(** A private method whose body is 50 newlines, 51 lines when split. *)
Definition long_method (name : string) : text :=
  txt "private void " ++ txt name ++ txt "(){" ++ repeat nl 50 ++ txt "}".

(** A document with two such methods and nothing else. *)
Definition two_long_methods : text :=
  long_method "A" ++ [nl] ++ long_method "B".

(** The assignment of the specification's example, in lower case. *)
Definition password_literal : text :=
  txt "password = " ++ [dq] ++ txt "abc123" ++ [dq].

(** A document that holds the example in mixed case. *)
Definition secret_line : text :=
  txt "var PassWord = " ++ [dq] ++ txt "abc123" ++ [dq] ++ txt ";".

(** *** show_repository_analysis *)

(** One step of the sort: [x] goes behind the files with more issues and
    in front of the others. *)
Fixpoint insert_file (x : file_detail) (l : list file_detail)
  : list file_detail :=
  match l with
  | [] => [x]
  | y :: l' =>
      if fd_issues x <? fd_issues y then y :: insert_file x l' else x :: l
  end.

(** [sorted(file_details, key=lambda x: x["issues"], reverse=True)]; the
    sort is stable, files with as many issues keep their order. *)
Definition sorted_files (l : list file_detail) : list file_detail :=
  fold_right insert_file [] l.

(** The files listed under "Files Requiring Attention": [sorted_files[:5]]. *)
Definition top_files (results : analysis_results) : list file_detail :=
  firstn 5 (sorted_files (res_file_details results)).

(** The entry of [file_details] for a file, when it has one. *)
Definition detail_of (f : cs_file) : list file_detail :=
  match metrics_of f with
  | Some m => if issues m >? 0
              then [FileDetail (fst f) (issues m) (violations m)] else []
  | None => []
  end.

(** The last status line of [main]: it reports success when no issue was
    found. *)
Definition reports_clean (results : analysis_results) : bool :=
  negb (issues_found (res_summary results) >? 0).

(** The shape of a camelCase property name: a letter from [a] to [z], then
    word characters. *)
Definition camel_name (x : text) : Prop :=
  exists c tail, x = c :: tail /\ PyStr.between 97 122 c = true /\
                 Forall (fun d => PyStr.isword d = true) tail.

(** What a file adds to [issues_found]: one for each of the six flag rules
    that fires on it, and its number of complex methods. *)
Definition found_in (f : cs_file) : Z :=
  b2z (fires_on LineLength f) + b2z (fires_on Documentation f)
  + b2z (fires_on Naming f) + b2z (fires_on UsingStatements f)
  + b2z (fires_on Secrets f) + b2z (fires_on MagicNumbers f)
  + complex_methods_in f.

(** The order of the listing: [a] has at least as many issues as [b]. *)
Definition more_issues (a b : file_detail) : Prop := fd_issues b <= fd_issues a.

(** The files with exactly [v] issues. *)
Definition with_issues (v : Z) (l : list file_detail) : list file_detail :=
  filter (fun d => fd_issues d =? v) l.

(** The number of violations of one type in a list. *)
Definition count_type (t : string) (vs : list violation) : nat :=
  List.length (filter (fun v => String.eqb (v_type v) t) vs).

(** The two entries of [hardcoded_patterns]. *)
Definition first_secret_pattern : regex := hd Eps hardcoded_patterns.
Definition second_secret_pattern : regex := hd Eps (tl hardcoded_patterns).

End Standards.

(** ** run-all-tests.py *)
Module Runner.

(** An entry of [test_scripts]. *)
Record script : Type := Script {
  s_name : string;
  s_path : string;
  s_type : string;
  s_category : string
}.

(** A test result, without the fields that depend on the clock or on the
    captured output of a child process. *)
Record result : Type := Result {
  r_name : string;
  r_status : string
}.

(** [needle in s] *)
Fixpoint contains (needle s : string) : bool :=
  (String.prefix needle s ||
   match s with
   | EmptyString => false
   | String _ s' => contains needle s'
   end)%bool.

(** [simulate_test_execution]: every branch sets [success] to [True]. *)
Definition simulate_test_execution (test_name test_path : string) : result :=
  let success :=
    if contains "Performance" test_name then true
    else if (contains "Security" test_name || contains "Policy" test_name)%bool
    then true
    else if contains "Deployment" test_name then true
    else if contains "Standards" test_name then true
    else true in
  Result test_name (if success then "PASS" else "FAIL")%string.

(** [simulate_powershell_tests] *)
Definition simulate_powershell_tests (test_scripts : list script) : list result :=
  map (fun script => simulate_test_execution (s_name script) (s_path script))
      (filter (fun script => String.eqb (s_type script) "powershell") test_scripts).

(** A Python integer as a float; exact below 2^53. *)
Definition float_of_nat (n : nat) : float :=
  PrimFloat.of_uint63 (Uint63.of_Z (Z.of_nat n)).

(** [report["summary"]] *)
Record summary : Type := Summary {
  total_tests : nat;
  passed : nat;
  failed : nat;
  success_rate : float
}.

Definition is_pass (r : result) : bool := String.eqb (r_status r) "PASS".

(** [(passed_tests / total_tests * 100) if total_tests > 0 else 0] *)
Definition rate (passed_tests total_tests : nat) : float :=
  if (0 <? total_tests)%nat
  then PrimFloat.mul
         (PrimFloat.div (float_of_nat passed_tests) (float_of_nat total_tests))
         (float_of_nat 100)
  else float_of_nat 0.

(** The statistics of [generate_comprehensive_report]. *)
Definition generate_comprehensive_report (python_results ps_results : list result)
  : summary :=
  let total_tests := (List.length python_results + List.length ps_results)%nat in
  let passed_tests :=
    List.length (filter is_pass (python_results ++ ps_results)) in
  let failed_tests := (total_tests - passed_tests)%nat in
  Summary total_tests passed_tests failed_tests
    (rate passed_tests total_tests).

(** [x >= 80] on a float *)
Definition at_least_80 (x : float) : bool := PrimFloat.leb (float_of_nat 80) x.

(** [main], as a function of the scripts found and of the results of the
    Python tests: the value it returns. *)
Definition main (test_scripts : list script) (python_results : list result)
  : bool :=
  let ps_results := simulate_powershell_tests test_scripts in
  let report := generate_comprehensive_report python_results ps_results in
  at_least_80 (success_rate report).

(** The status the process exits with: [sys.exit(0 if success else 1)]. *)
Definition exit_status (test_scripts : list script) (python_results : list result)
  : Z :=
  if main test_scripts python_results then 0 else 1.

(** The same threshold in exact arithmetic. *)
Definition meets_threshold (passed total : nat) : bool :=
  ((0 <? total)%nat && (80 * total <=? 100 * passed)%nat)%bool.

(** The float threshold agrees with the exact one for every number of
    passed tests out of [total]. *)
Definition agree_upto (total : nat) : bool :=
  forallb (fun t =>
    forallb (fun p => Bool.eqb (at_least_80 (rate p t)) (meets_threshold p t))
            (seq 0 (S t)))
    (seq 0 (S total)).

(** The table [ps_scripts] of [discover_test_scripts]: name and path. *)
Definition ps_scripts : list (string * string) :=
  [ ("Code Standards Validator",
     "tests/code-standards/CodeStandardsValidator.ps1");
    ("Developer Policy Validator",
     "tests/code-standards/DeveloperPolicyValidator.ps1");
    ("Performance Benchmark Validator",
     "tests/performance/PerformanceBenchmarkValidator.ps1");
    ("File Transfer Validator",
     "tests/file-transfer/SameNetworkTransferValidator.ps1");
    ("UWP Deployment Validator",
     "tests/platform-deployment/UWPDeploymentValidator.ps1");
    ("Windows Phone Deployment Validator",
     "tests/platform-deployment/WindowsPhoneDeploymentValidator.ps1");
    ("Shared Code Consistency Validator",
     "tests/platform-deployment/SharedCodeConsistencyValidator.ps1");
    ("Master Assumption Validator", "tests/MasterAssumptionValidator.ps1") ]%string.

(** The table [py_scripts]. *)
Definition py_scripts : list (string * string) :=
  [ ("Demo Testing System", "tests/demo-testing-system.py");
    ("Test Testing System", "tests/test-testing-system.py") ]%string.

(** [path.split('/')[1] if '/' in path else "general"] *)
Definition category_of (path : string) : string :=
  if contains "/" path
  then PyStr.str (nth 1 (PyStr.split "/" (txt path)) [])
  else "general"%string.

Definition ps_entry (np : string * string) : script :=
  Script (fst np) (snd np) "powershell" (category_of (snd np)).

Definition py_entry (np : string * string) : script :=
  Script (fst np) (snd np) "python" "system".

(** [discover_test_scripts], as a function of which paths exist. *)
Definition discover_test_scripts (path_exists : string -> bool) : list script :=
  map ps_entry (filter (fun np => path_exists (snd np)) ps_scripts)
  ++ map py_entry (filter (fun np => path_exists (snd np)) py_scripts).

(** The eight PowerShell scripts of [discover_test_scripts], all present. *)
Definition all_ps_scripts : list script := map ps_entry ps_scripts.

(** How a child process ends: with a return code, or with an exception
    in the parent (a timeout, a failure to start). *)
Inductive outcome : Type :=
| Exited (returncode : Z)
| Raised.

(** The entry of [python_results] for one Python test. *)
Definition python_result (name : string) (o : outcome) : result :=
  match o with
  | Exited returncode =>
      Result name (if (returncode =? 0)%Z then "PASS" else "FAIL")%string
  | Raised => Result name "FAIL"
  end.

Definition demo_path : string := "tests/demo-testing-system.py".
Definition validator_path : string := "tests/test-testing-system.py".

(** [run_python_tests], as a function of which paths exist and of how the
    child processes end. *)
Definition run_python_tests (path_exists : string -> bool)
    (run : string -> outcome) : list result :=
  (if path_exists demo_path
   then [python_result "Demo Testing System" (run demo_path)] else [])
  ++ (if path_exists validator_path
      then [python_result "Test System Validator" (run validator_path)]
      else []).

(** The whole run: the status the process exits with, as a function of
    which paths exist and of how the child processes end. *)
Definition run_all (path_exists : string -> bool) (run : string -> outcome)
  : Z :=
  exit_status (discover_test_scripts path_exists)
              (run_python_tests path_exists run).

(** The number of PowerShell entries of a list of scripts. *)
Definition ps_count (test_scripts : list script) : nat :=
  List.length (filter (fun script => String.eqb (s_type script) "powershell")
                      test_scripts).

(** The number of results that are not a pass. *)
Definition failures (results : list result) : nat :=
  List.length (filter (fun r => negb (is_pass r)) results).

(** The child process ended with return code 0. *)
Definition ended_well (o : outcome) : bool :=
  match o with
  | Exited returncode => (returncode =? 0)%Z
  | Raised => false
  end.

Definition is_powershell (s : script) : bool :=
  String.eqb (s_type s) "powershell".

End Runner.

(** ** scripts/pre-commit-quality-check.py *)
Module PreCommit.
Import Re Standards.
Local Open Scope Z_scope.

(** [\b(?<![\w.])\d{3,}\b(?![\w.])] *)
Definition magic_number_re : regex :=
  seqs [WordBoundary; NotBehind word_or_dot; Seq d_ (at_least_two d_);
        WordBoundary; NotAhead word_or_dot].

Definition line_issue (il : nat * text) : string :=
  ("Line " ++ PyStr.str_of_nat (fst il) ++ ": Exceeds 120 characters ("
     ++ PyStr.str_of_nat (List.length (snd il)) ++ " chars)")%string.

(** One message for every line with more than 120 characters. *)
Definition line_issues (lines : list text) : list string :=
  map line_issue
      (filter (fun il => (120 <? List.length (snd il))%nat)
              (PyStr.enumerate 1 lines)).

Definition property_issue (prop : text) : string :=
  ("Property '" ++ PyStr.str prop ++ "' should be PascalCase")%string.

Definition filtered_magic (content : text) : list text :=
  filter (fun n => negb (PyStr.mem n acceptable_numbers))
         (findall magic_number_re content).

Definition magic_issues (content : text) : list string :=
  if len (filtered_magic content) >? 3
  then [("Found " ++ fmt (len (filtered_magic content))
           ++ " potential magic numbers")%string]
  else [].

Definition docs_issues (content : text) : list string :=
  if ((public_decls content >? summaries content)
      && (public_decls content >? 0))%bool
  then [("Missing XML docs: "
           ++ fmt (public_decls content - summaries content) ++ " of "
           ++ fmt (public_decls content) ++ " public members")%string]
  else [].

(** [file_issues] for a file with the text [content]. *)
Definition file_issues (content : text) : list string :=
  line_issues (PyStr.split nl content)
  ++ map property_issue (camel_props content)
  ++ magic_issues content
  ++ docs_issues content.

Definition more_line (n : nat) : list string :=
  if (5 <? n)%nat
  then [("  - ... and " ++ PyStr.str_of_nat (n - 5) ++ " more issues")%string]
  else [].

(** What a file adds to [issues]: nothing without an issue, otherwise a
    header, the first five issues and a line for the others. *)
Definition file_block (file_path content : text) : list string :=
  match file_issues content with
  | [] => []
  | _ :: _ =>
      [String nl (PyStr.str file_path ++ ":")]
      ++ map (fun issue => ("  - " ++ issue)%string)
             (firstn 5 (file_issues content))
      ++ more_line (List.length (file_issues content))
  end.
^^^^^^^^^^^^^^^^
**Problem to solve**
All lines in the listing above that contain "characters" should be shown.

**Output for this task**
    word characters. *)
  ("Line " ++ PyStr.str_of_nat (fst il) ++ ": Exceeds 120 characters ("
(** One message for every line with more than 120 characters. *)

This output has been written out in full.